The government is considering new legislation that would allow Japan to freeze the assets of people deemed terrorists to strengthen couterterrorism measures ahead of the 2020 Olympic and Paralympic Games in Tokyo, a government source said.
The legislation, which might be submitted to the Diet in the fall, is likely to draw fire for allowing people to be labeled terrorists at the government’s discretion, and for threatening to infringe on property rights guaranteed by the Constitution.
The move comes as Prime Minister Shinzo Abe’s administration considers criminalizing the act of plotting with others to commit serious crimes, such as murder, as part of its anti-terrorism efforts.
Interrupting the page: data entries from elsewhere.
(** X16. A recharge credits exactly what it read, to one wallet.  An
    accepted request adds the positive integer taken from [amount] (or
    from [minutes] when [amount] is missing or falsy) to the caller's
    balance, a missing profile counting with the column default; no
    other wallet, chat, message or session is touched.  A refused
    request leaves the whole store as it was. *)
Theorem recharge_credits_exactly dwm u amount minutes db :
  let r := WalletRechargeView_post dwm u amount minutes db in
  match r.1 with
  | RechargeOk w =>
      (exists v a,
          py_or amount minutes = Some v /\ rv_int v = Some a /\ 0 < a
          /\ w = default dwm (wallet_minutes db !! u) + a)
      /\ wallet_minutes r.2 !! u = Some w
      /\ (forall u', u' <> u -> wallet_minutes r.2 !! u' = wallet_minutes db !! u')
      /\ chats r.2 = chats db /\ messages r.2 = messages db
      /\ sessions r.2 = sessions db
  | RechargeRequired | RechargeNotPositive | RechargeInvalid => r.2 = db
  end.
Proof.
  unfold WalletRechargeView_post.
  destruct (py_or amount minutes) as [v|]; [|done].
  destruct (rv_int v) as [a|] eqn:Ha; [|done].
  destruct (Z.leb_spec a 0) as [Hle|Hlt]; [done|].
  pose proof (get_or_create_profile_spec dwm u db) as H.
  destruct (get_or_create_profile dwm u db) as [bal db1].
  cbn in H. destruct H as (Hbal & _ & Hothers & Hc & Hm & Hs & _).
  cbn. rewrite lookup_insert_eq. split; [|split; [|split]].
  - exists v, a. by rewrite Hbal.
  - done.
  - intros u' Hne. rewrite lookup_insert_ne by done. by apply Hothers.
  - done.
Qed.

(** X17. A usage charge never overdraws.  An accepted request debits
    minutes times the rate of the service, for 1 to 240 minutes, from a
    balance that reached the minimum of the service and covers the
    charge, so the new balance is not negative; a request refused for
    its balance reports that balance and leaves it in the wallet.  No
    other wallet, chat, message or session is touched. *)
Theorem usage_never_overdraws dwm u service_name minutes db :
  let r := WalletUsageView_post dwm u service_name minutes db in
  let before := default dwm (wallet_minutes db !! u) in
  match r.1 with
  | UsageOk s m rate charged w =>
      1 <= m <= 240 /\ rate = SERVICE_RATE_MAP s /\ charged = m * rate
      /\ SERVICE_MIN_BALANCE_MAP s <= before
      /\ w = before - charged /\ 0 <= w
      /\ wallet_minutes r.2 !! u = Some w
  | UsageBelowMinimum w _ | UsageInsufficient w _ =>
      w = before /\ wallet_minutes r.2 !! u = Some before
  | UsageInvalid => r.2 = db
  end
  /\ (forall u', u' <> u -> wallet_minutes r.2 !! u' = wallet_minutes db !! u')
  /\ chats r.2 = chats db /\ messages r.2 = messages db
  /\ sessions r.2 = sessions db.
Proof.
  unfold WalletUsageView_post, WalletUsageSerializer.
  set (choice := if String.eqb service_name "call" then Some service_call
                 else if String.eqb service_name "chat" then Some service_chat
                 else None).
  destruct choice as [s|]; [|done].
  destruct (Z.leb_spec 1 minutes) as [H1|H1]; [|done].
  destruct (Z.leb_spec minutes 240) as [H2|H2]; [|done].
  cbn [andb].
  pose proof (get_or_create_profile_spec dwm u db) as H.
  destruct (get_or_create_profile dwm u db) as [bal db1].
  cbn in H. destruct H as (Hbal & Hu & Hothers & Hc & Hm & Hs & _).
  destruct (Z.ltb_spec bal (SERVICE_MIN_BALANCE_MAP s)) as [Hmin|Hmin].
  { cbn. rewrite <- Hbal. done. }
  destruct (Z.ltb_spec bal (minutes * SERVICE_RATE_MAP s)) as [Hch|Hch].
  { cbn. rewrite <- Hbal. done. }
  cbn. rewrite lookup_insert_eq, <- Hbal.
  split; [repeat split; try done; lia|].
  split; [|done].
  intros u' Hne. rewrite lookup_insert_ne by done. by apply Hothers.
Qed.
But given the strong public opposition, the government is trying to find a way of eradicating sources of revenue for those it considers terrorists.
At present, the government regulates money transfers to groups and individuals overseas that are designated as terrorists in accordance with U.N. Security Council resolutions.
As of February, 85 groups and 374 individuals were subject to limits under the Foreign Exchange Control Law.
But what to do with money transfers to and financial deals conducted with certain activists in Japan has been left up to financial institutions.
The government hopes to develop a list of people and organizations deemed terrorists, for use alongside a list of terrorists designated under UNSC resolutions, the source said Saturday.
Under the legislation, financial institutions will have to get permission to execute money transfers to people and groups on the list, as well as to open saving and trust-banking accounts with them — effectively freezing their assets.